Do be careful, however, when removing mold lines to not gouge and scrape lines into the piece.
I drilled a small hole in the guide on the cockpit to add a piece of copper wire. Prior to gluing it in, I gave it a slight bent towards the top to resemble the antenna on Vietnam-era military radios. This, I hoped, with the final piece would give it an "in the bush" feel.
To build the extended range laser, I first sawed the muzzle off the barrel very carefully. After that, I drilled a guide hole into both pieces. With the tube cutter, I cut a selection of brass tube to the length I wanted--not too long so as to not fit on the base, but not too short. With the section cut, I passed a paperclip through it to fit into the base of the laser and the muzzle--this was the pin to hold the assembly together. Once fitted, I clipped the clip with wire cutters and used superglue to glue the assembly together.
The scope was built in much the same way: brass rod and paperclip. To give the scope a rail to mount onto the laser, I used a small scrap of plasticard. Finally, to give the appearance of lenses, I added small drops of superglue into the ends until filled.

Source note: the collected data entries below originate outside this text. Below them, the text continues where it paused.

(** *** Groups of steps *)

Lemma each_keeps step F n ix : (∀ i, refines (λ s, step s i) (λ I, F I i) (keeps i)) →
  Forall (λ i, i + 1 < Z.of_nat n) ix → refines (each step ix) (each F ix) (λ s s', val n s' = val n s).
Proof.
  intros Hstep. induction 1 as [|i ix Hi _ IH].
  - intros s I I' Hs [= <-]. by exists s.
  - cbn [each]. eapply (refines_seq (λ s, step s i) (each step ix) (λ I, F I i)); [apply Hstep|exact IH|].
    intros s t u H1 H2. rewrite H2. by apply H1.
Qed.

(** Equal modulo [L]. *)
Definition cong (x y : Z) : Prop := ∃ k, x = y + k * ed_order.
Lemma cong_trans x y z : cong x y → cong y z → cong x z.
Proof. intros [j ->] [k ->]. exists (j + k). ring. Qed.
Lemma cong_eq x y : x = y → cong x y.
Proof. intros ->. exists 0. ring. Qed.

(** Indices [n - 1], [n - 2], ... down to [m]. *)
Fixpoint descends (n : nat) (ix : list Z) (m : nat) : Prop :=
  match ix with
  | [] => n = m
  | i :: ix => S (Z.to_nat i) = n ∧ 12 <= i ∧ descends (Z.to_nat i) ix m
  end.

Lemma folds_cong i n s s' : folds i s s' → S (Z.to_nat i) = n → 12 <= i → cong (val (Z.to_nat i) s') (val n s).
Proof. intros (x & _ & _ & H) <- Hi. rewrite (H Hi). eexists. rewrite <- Z.add_opp_r, (Z.mul_comm x), <- Z.mul_assoc, <- Z.mul_opp_r, Z.mul_comm. reflexivity. Qed.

The base was a relatively simple matter. First, I cleaned the mold line from the base--because all mold lines must go! To get the appropriate inverted cone look I was going for, I used the bottom of the base to trace a rough outline of the hexagonal dimensions.To make sure when trimming I didn't trim away the area the miniature would sit in, I also traced that footprint of the Stinger on the top of the cork.
Next, to trim away the excess cork and shape it into a hexagonal cliff, I used the razor saw. After this, I used an X-Acto and other tools to hollow out the space for the miniature to fit. This may take a couple tries to get it deep enough. It was very important to save the scraps from all of this scraping and trimming--I glued these on lower setions to give a stair-step appearnce. With more scrap cork and modeling sand, I filled in the cracks and created an interesting, mixed media look.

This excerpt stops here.